Two stories about three brothers you should check out this holiday season.

I’m a devotee of two film series at my local Brooklyn indie theater: Ridiculous <> Sublime, a series highlighting “the most bombastic and confounding movies imaginable,” and Hubba Hubba, a series by my friend Mark Pagán that takes “a long lusty look at the himbos, hunks and thirst traps of cinema that have dominated cultural desire.”
Last month, these series combined for a jointly hosted showing of Legends of the Fall, a movie about how Brad Pitt is so hot that it ruins everything. The movie is based on a novella by Jim Harrison, and I was curious enough to promptly get it out of the library.
The book is a collection of three novellas, including the titular Legends of the Fall. The story begins on a ranch in 19th century Montana where three brothers, Alfred, Tristan, and Samuel, live with their father. The grand narrative follows the boys and their overlapping romances and journeys of self discovery and self destruction. It’s very sweeping in a way that I stereotypically associate with western writing of a certain era.
It’s pretty effective too— there’s just something about these three boys that gets to you. In spite of how melodramatic and florid it can be, Harrison’s novella is nicely paced and plotted. He doesn’t use a lot of commas either, which gives the prose a matter-of-fact directness and breathlessness that feels somehow reflected in the movie’s aesthetics. I’ve also lately been wondering if I use too many commas in my own writing, so I might just have commas on the brain.
At the same time I was reading Harrison’s stories, I was also getting into the new Adult Swim show Haha You Clowns created by Joe Cappa.

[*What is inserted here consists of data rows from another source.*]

(* ===== verification/GuardEntry.v ===== *)
(** * The guards' entry points

    [runtime/weavec_guard.c] from [failAt] on: the slow paths the emitted
    checks call, the range and string guards, the color decision of an access
    computed from another object, and what writes the shadow of frames,
    dynamic stack objects and globals.  [firstUnaddressable] and
    [allAddressable] are those of the file Guard.

    A string guard reads the program's memory through the class [Bytes]:
    [b_at] a byte, and [b_end] the end of what is mapped, past which a read
    faults (and the computation answers [None], as for a failure that stops
    the program). *)

From Stdlib Require Import String.
From S2P Require Import Prelude Shadow Report Guard.
Local Open Scope Z_scope.

Class Bytes := { b_at : Z -> Z; b_end : Z }.

(** [struct __weavec_rt_global]. *)
Record global := mkGlobal {
  gl_address : Z;
  gl_size : Z;
  gl_padded : Z
}.

Section Entry.
Context {T : Thread} {H : HeapView}.

(** ** Failing *)

(** A failure, reported; the computation ends when it stops the program. *)
Definition raise (f : failure) (s : option site) : G unit := fun st =>
  let '(stopped, r) := fail (gs_reports st) f s in
  (if stopped then None else Some tt, with_reports st r).

Definition failAt (bad value address width : Z) (s : option site) : G unit :=
  let value := if negb (isPoison value) && ho_found (weavecRtHeapObjectAt bad)
               then WeavecRtShadowHeapTail else value in
  st ← get;
  raise (Fails (kindOf (gs_shadow st) value (Z.ldiff bad 15)) address width) s.

(** [__builtin_trap]. *)
Definition trap : G unit := fun st => (None, st).

(** [firstUnaddressable], which may clear stale granules. *)
Definition scan (address n here : Z) : G (option (Z * Z)) := fun st =>
  let '(s, r) := firstUnaddressable (gs_shadow st) address n here in
  (Some r, with_shadow st s).

Definition guardSlow (address width : Z) (s : option site) (here : Z) : G unit :=
  weavecRtCount WeavecRtStatSlowGuards;;
  r ← scan address width here;
  match r with
  | Some (bad, value) => failAt bad value address width s
  | None => mret tt
  end.

Definition __weavec_rt_guard (address width : Z) (s : option site) (here : Z) : G unit :=
  guardSlow address width s here.

(** ** Colors *)

Definition jumpKind (st : gstate) (address root rootShadow here : Z) : option string :=
  let s := gs_shadow st in
  if negb (weavecRtShadowReady s) || negb (weavecRtInWindow s address) then None
  else
    let v := granule_value s address in
    if isPoison v || isPoison rootShadow then None
    else if (v =? rootShadow)
            || ((negb (weavecRtShadowFull v) || negb (weavecRtShadowFull rootShadow))
                && (weavecRtShadowClass v =? weavecRtShadowClass rootShadow)) then None
    else if rootShadow =? 0 then None
    else if (v =? 0) && gs_lostColors st && onStack address here then None
    else
      let target := weavecRtHeapObjectAt address in
      let from := weavecRtHeapObjectAt root in
      if ho_found from
         && ((ho_base target =? ho_base from) || negb (ho_base from =? root)) then None
      else if ho_found target then Some "heap-buffer-overflow"%string
      else if onStack address here then Some "stack-buffer-overflow"%string
      else Some "global-buffer-overflow"%string.

Definition jumpSlow (address width root rootShadow : Z) (s : option site) (here : Z) : G unit :=
  if width =? 0 then mret tt
  else
    st ← get;
    match jumpKind st address root rootShadow here with
    | Some kind => raise (FailsJump kind address width root) s
    | None => mret tt
    end.

Definition __weavec_rt_color_ok (root address here : Z) : G bool :=
  st ← get;
  if negb (weavecRtShadowReady (gs_shadow st)) || negb (weavecRtInWindow (gs_shadow st) root)
  then mret true
  else
    match jumpKind st address root (granule_value (gs_shadow st) root) here with
    | Some _ => mret false
    | None => mret true
    end.

Definition guardJumpSlow (address width root rootShadow : Z) (s : option site) (here : Z)
    : G unit :=
  guardSlow address width s here;;
  jumpSlow address width root rootShadow s here.

(** [(unsigned char)rootShadow] *)
Definition __weavec_rt_guard_jump (address width root rootShadow : Z) (s : option site) (here : Z)
    : G unit :=
  guardJumpSlow address width root (rootShadow mod 256) s here.

Definition __weavec_rt_jump (address width root rootShadow : Z) (s : option site) (here : Z)
    : G unit :=
  jumpSlow address width root (rootShadow mod 256) s here.

(** ** Failures the emitted code decided *)

Definition __weavec_rt_overlap (destination source n : Z) (s : option site) : G unit :=
  raise (Fails "overlapping-copy" destination n) s.

Definition __weavec_rt_null (address : Z) (s : option site) : G unit :=
  raise (Fails "null-dereference" address 0) s.

Definition __weavec_rt_limit_fail (address width limit : Z) (s : option site) : G unit :=
  raise (FailsObject "intra-object-overflow" address width address (add64 address limit)) s.

(** [struct weavecRtUbsanOutOfBounds], its location. *)
Definition __ubsan_handle_out_of_bounds (file : option string) (line column index : Z) : G unit :=
  raise (Fails "index-out-of-bounds" index 0)
        (Some (weavecRtSiteSet file line column WeavecRtSiteReport)).

(** [__builtin_trap] stops the program whatever the failure did. *)
Definition __ubsan_handle_out_of_bounds_abort (file : option string) (line column index : Z)
    : G unit :=
  raise (Fails "index-out-of-bounds" index 0) (Some (weavecRtSiteSet file line column 0));;
  trap.

(** ** Ranges *)

Definition quick (address n : Z) (s : shadow) : bool :=
  weavecRtQuickOk s address n || allAddressable s address n.

Definition __weavec_rt_range (address n : Z) (s : option site) (here : Z) : G unit :=
  st ← get;
  if quick address n (gs_shadow st) then mret tt
  else
    weavecRtCount WeavecRtStatRanges;;
    r ← scan address n here;
    match r with
    | Some (bad, value) => failAt bad value address n s
    | None => mret tt
    end.

Definition __weavec_rt_range_ok (address n here : Z) : G bool :=
  st ← get;
  if quick address n (gs_shadow st) then mret true
  else
    weavecRtCount WeavecRtStatRanges;;
    r ← scan address n here;
    mret (match r with Some _ => false | None => true end).

(** ** Strings *)

Section Strings.
Context {B : Bytes}.

(** The C library's [strnlen], a byte at a time from [s + i]; [None] when the
    scan reads past what is mapped. *)
Fixpoint strnlenFrom (fuel : nat) (s max i : Z) : option Z :=
  match fuel with
  | O => None
  | S fuel' =>
    if max <=? i then Some max
    else if b_end <=? s + i then None
    else if b_at (s + i) =? 0 then Some i
    else strnlenFrom fuel' s max (i + 1)
  end.

Definition strnlen (s max : Z) : option Z :=
  strnlenFrom (Z.to_nat (Z.min max (Z.max 0 (b_end - s)) + 1)) s max 0.

(** A computation whose answer is absent faults. *)
Definition or_fault {A} (a : option A) : G A := fun st => (a, st).

Definition stringLength (s max : Z) (si : option site) (here : Z) : G Z :=
  length ← or_fault (strnlen s max);
  let scanned := if length <? max then length + 1 else max in
  st ← get;
  if weavecRtQuickOk (gs_shadow st) s scanned then mret length
  else
    r ← scan s scanned here;
    match r with
    | Some (_, value) =>
      raise (Fails (if value =? WeavecRtShadowHeapFreed then "heap-use-after-free"%string
                    else "unterminated-string") s scanned) si;;
      mret length
    | None => mret length
    end.

Definition hasZeroByte (word : Z) : bool :=
  negb (Z.land (Z.land (sub64 word 0x0101010101010101) (Z.lxor word (2 ^ 64 - 1))) hi8 =? 0).

(** [at] moved to the first zero byte from [i], at most [fuel] bytes on. *)
Fixpoint zeroFrom (fuel : nat) (s i : Z) : Z :=
  match fuel with
  | O => i
  | S fuel' => if b_at (s + i) =? 0 then i else zeroFrom fuel' s (i + 1)
  end.

(** The first of the [n] words of [words], at index [i], that holds a zero
    byte. *)
Fixpoint wordsFrom (n : nat) (s i : Z) : option Z :=
  match n with
  | O => None
  | S n' =>
    if hasZeroByte (load_le b_at (s + 8 * i) 8) then Some (zeroFrom 8 s (8 * i))
    else wordsFrom n' s (i + 1)
  end.

(** What the scan of a string's first 32 bytes answers: a length, nothing, or
    a fault when they are not all mapped. *)
Inductive short := ShortLength (length : Z) | NotShort | ShortFault.

(** The 32 bytes scanned a word at a time: inside one page, in the window, and
    every granule they lie in whole. *)
Definition shortString (sh : shadow) (s max : Z) : short :=
  if (32 <=? max) && (Z.land s 4095 <=? 4096 - 32) && weavecRtShadowReady sh
     && weavecRtInWindow sh (add64 s 32) then
    let at_ := weavecRtShadowOf sh s in
    let third := if negb (Z.land s 15 =? 0) then s_byte sh (at_ + 2) else 0 in
    if Z.land (Z.lor (Z.lor (s_byte sh at_) (s_byte sh (at_ + 1))) third) 0x80 =? 0
    then
      if b_end <? s + 32 then ShortFault
      else match wordsFrom 4 s 0 with Some length => ShortLength length | None => NotShort end
    else NotShort
  else NotShort.

Definition __weavec_rt_strlen (s max : Z) (si : option site) (here : Z) : G Z :=
  weavecRtCount WeavecRtStatStrings;;
  if s =? 0 then
    (if match si with None => true | Some si => Z.land (site_flags si) WeavecRtSiteNullOk =? 0 end
     then raise (Fails "null-dereference" 0 1) si else mret tt);;
    mret 0
  else
    st ← get;
    match shortString (gs_shadow st) s max with
    | ShortLength length => mret length
    | NotShort => stringLength s max si here
    | ShortFault => or_fault None
    end.
End Strings.

(** ** Frames, dynamic stack objects and globals *)

Section Writing.
Context {P : Pages}.

Definition __weavec_rt_frame_shadow (address bytes value : Z) : G unit :=
  let end_ := if 2 ^ 64 <=? address + bytes then 2 ^ 64 - 1 else address + bytes in
  let write (address end_ : Z) : G unit :=
    if end_ <=? address then mret tt
    else if value =? WeavecRtShadowAddressable
    then on_shadow (fun s => weavecRtShadowClear s address end_)
    else on_shadow (fun s => weavecRtShadowSet s address (end_ - address) (value mod 256)) in
  if onOwnStack address end_ then
    write (if address <? stackLow then stackLow else address)
          (if stackHigh <? end_ then stackHigh else end_)
  else if Z.shiftl 1 30 <? sub64 end_ address then mret tt
  else write address end_.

This is also a story about a family of three brothers and their dad, who live together in an affluent, nondescript suburb. The boys are Preston, Tristan, and Duncan—another middle son named Tristan!
The show is very funny, bizarrely heightened like a lot of Adult Swim’s stuff. The voice acting is infectious and I love the animation, which has that captivating, near-grotesqueness that will be familiar to anyone who grew up with Flash-animated web videos or the intense frames of shows like Ren & Stimpy.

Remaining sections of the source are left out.